The old man stopped and thought for a moment.  “Who knows whether it was the right thing.  You said what you had to say.  You certainly didn’t condemn her.”

“I have a sister-in-law who got an abortion just before she got married.  That was about twenty years ago.  Her mother took her down to the place.  She did it because she didn’t want to look pregnant in her wedding dress .”

They stopped at the door to the church.  The rain was lashing at them now.

“Let’s get inside out of this,” the old man said with a gesture at a blast of dead leaves going by.  Inside the vestibule of the church they shook off some of the wet and relaxed in the quiet while rain and wind beat at the world outside.

“Her wedding gown?” he asked.

“Yes, and her mother agreed.  That marriage didn’t last long.  So much anger…  she became very bitter.  She remarried, but couldn’t have children.  Now, she’s driven everyone away from her.  Her husband is an attorney in Worcester.  He‘s older than she is..  When he dies, she’ll have no one.  She’ll be alone.”

“She hasn’t forgiven herself,” he said.

“No, nor anyone else.”

“We’re here,” he said.  “Let’s pray for her.”

“Let’s pray for them both.”

They did.

Later he walked home in the storm, arriving cold, wet, and quite worn out.

“I was worried,” his wife said, pouring tea.

“It’s turned a hard, angry day,” he answered sipping gratefully.  “Did you hear from the kids?”

“Yes, they called while I was waiting for you to get back.  They’re staying put, with the storm like this.  Jeanne said all hell’s broken loose down their way.”

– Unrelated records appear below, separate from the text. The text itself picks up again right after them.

(* ===== verification/Log.v ===== *)
(** * The write-ahead log (xv6/log.c).

    The log runs on any buffer cache that keeps the promises of [Cache].  Its state
    is the in-memory [struct log], the cache, the locks held and the processes
    asleep on [&log].  [recovered] is the disk that recovery makes of a disk on which
    the machine stopped.  The theorems: a commit is atomic whatever block write
    it stops after; recovery installs the committed transaction, and can itself be
    interrupted; log_write absorbs a block already logged; begin_op reserves
    space for what is admitted, and a process that waits for the log is woken. *)
From S2P Require Import Prelude Spinlock Layout Bio.
Local Open Scope Z_scope.

Definition MAXOPBLOCKS : Z := 10.
Definition LOGSIZE : Z := MAXOPBLOCKS * 3.

(** ** Data *)

(** [struct log], with the fields [n] and [block] of its header. *)
Record log := Log {
  l_start : Z;
  l_size : Z;
  l_outstanding : Z;
  l_committing : bool;
  l_dev : Z;
  l_n : Z;
  l_block : list Z
}.

Definition set_place (start size dev : Z) (l : log) : log :=
  Log start size (l_outstanding l) (l_committing l) dev (l_n l) (l_block l).
Definition set_outstanding (v : Z) (l : log) : log :=
  Log (l_start l) (l_size l) v (l_committing l) (l_dev l) (l_n l) (l_block l).
Definition set_committing (v : bool) (l : log) : log :=
  Log (l_start l) (l_size l) (l_outstanding l) v (l_dev l) (l_n l) (l_block l).
Definition set_n (v : Z) (l : log) : log :=
  Log (l_start l) (l_size l) (l_outstanding l) (l_committing l) (l_dev l) v (l_block l).
Definition set_block_at (i : nat) (v : Z) (l : log) : log :=
  Log (l_start l) (l_size l) (l_outstanding l) (l_committing l) (l_dev l) (l_n l) (<[i := v]> (l_block l)).

(** The log before [initlog]. *)
Definition log0 : log := Log 0 0 0 false 0 0 (replicate (Z.to_nat LOGSIZE) 0).

Record lsys (S : Type) := Lsys {
  lg : log;
  lcache : S;
  lheld : list string;
  lsleep : gset nat
}.
Arguments Lsys {_} _ _ _ _.
Arguments lg {_} _.
Arguments lcache {_} _.
Arguments lheld {_} _.
Arguments lsleep {_} _.

#[global] Program Instance lsys_HasLocks S : HasLocks (lsys S) :=
  {| held := lheld; set_held := λ h s, Lsys (lg s) (lcache s) h (lsleep s) |}.
Next Obligation. done. Qed.

(** ** Operations *)

Section Ops.
Context {S : Type} `{!Cache S}.

Definition incache {A} (m : K S A) : K (lsys S) A :=
  zoom lcache (λ c s, Lsys (lg s) c (lheld s) (lsleep s)) m.
Definition upd_log (f : log → log) : K (lsys S) unit :=
  modify (λ s, Lsys (f (lg s)) (lcache s) (lheld s) (lsleep s)).
(** [log.lh.block[i]]. *)
Definition lh_block (i : Z) : K (lsys S) Z := λ s,
  match l_block (lg s) !! Z.to_nat i with
  | Some b => Ret b s
  | None => Undef "log.lh.block: index out of bounds"
  end.
Definition set_lh_block (i v : Z) : K (lsys S) unit :=
  s ← get;
  if Nat.ltb (Z.to_nat i) (length (l_block (lg s))) then upd_log (set_block_at (Z.to_nat i) v)
  else undef "log.lh.block: index out of bounds".
Lemma balloc_panics s c v h L s1 :
  let sb := fsb s in
  geom c sb → fnow s c v h L s1 → (∀ b, 0 ≤ b < sb_size sb → used v sb b = true) →
  (∀ n, n ∈ hblocks h → is_data sb n) → calm h L → balloc 1 s1 = Panic "balloc: out of blocks".
Proof.
  intros sb Hg H1 Hall Hheld Hcalm. rw /balloc (bind_Ret _ _ _ _ _ (eq_refl : gets fsb s1 = Ret (fsb s1) s1)).
  assert (fsb s1 = sb) as -> by (by destruct H1 as (?&->&_)).
  match goal with |- (mbind _ ?m) s1 = _ => assert (wp m s1 (λ r _, r = None)) as Hwp end.
  { assert (0 ≤ (sb_size sb + BPB - 1) / BPB ∧ (sb_size sb + BPB - 1) / BPB * BPB < sb_size sb + BPB) as [Hm1 Hm2]
      by (pose proof (size_pos c sb Hg); change BPB with 4096; Z.div_mod_to_equations; lia).
    apply (wp_for_steps _ _ _ (λ k s', fnow s c v h L s')); [done|done| |done].
    intros k s2 Hk H2. assert (0 ≤ k * BPB < sb_size sb) as Hkr by (change BPB with 4096 in *; lia).
    destruct (bblock_range c sb _ Hg Hkr) as (Hbm&Hbr&Hbh).
    apply wp_bind, (f_bread s c v h L); [done|done| |by apply calm_room|].
    { intros Hin. destruct (Hheld _ Hin). lia. }
    intros i s3 Hi H3. apply wp_bind, (f_bdata s c v _ L _ i (BBLOCK (k * BPB) sb) false _ H3); [apply lookup_insert_eq|].
    pose proof (find_free_spec (v (BBLOCK (k * BPB) sb)) (k * BPB) (sb_size sb)) as Hff.
    destruct (find_free _ _ _) as [bi|].
    - destruct Hff as (Hbi&Hbs&Hb&_). destruct (bblock_split v sb k bi Hbi) as (_&_&E).
      rw Hall in E; [lia|congruence].
    - apply wp_bind, (f_brelse s c v _ L _ i (BBLOCK (k * BPB) sb) _ H3); [apply lookup_insert_eq|].
      intros s4 H4. rw delete_insert_id // in H4. }
  apply wp_elim in Hwp as (r&s2&E&->). by rw (bind_Ret _ _ _ _ _ E).
Qed.

End Rules.

(** ** What the operations do to the bitmap *)

Section Views.
Context (c : tconf) (sb : superblock) (v : Z → block).
Hypothesis Hg : geom c sb.
Hypothesis Hlen : ∀ n, length (v n) = Z.to_nat BSIZE.

Lemma mod_byte b : (b mod BPB) / 8 < Z.of_nat (length (v (BBLOCK b sb))).
Proof.
  rw Hlen. change (Z.of_nat (Z.to_nat BSIZE)) with 512. change BPB with 4096.
  Z.div_mod_to_equations. lia.
Qed.

(** Blocks with the same bit are the same. *)
Lemma same_block b r :
  0 ≤ b → 0 ≤ r → BBLOCK b sb = BBLOCK r sb → (r mod BPB =? b mod BPB) = (b =? r).
Proof.
  intros Hb Hr E. rw /BBLOCK in E. assert (b / BPB = r / BPB) as Ed by lia.
  pose proof (Z.div_mod b BPB ltac:(done)). pose proof (Z.div_mod r BPB ltac:(done)).
  destruct (Z.eqb_spec (r mod BPB) (b mod BPB)), (Z.eqb_spec b r); try done; [|congruence].
  rw Ed in H. lia.
Qed.

Lemma used_alloc r b :
  is_data sb r → 0 ≤ b < sb_size sb → used (alloc_view v sb r) sb b = (b =? r) || used v sb b.
Proof.
  intros Hr Hb. rw /is_data in Hr. rw /used /alloc_view.
  destruct (bblock_range c sb b Hg Hb) as (Hb1&_&_). rw upd_ne; [lia|].
  destruct (decide (BBLOCK b sb = BBLOCK r sb)) as [E|Hne].
  - assert (0 ≤ r) by (destruct Hg; lia).
    rw E upd_eq bit_set; [apply Z.mod_pos_bound; done|apply Z.mod_pos_bound; done|apply mod_byte|].
    rw -(same_block b r) //; lia.
  - rw upd_ne //. destruct (Z.eqb_spec b r); [congruence|done].
Qed.

Lemma used_free r b :
  0 ≤ r < sb_size sb → 0 ≤ b < sb_size sb → used (free_view v sb r) sb b = negb (b =? r) && used v sb b.
Proof.
  intros Hr Hb. rw /used /free_view.
  destruct (decide (BBLOCK b sb = BBLOCK r sb)) as [E|Hne].
  - rw E upd_eq bit_cleared; [apply Z.mod_pos_bound; done|apply Z.mod_pos_bound; done|apply mod_byte|].
    rw -(same_block b r) //; lia.
  - rw upd_ne //. destruct (Z.eqb_spec b r); [congruence|done].
Qed.

Lemma alloc_other r n : n ≠ r → n ∉ bm sb → 0 ≤ r < sb_size sb → alloc_view v sb r n = v n.
Proof.
  intros Hn Hbm Hr. rw /alloc_view upd_ne // upd_ne //. intros ->. apply Hbm. by apply bblock_bm.
Qed.
Lemma alloc_zero r : alloc_view v sb r r = zero_block.
Proof. apply upd_eq. Qed.
Lemma free_other r n : n ∉ bm sb → 0 ≤ r < sb_size sb → free_view v sb r n = v n.
Proof. intros Hbm Hr. rw /free_view upd_ne //. intros ->. apply Hbm. by apply bblock_bm. Qed.

End Views.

“It’s better, so,” he said, and sipping tea stared out at nature’s fury.


  1. a storm is truly brewing old friend, but, thanks be to God, we have the umbrella of Christ. thanks for your reflections.

    • You are very welcome, Father. I hope all is well and you are healing.

  2. Weird, I’ve never thought of you as old!

    • Nor have I ever thought the same of you!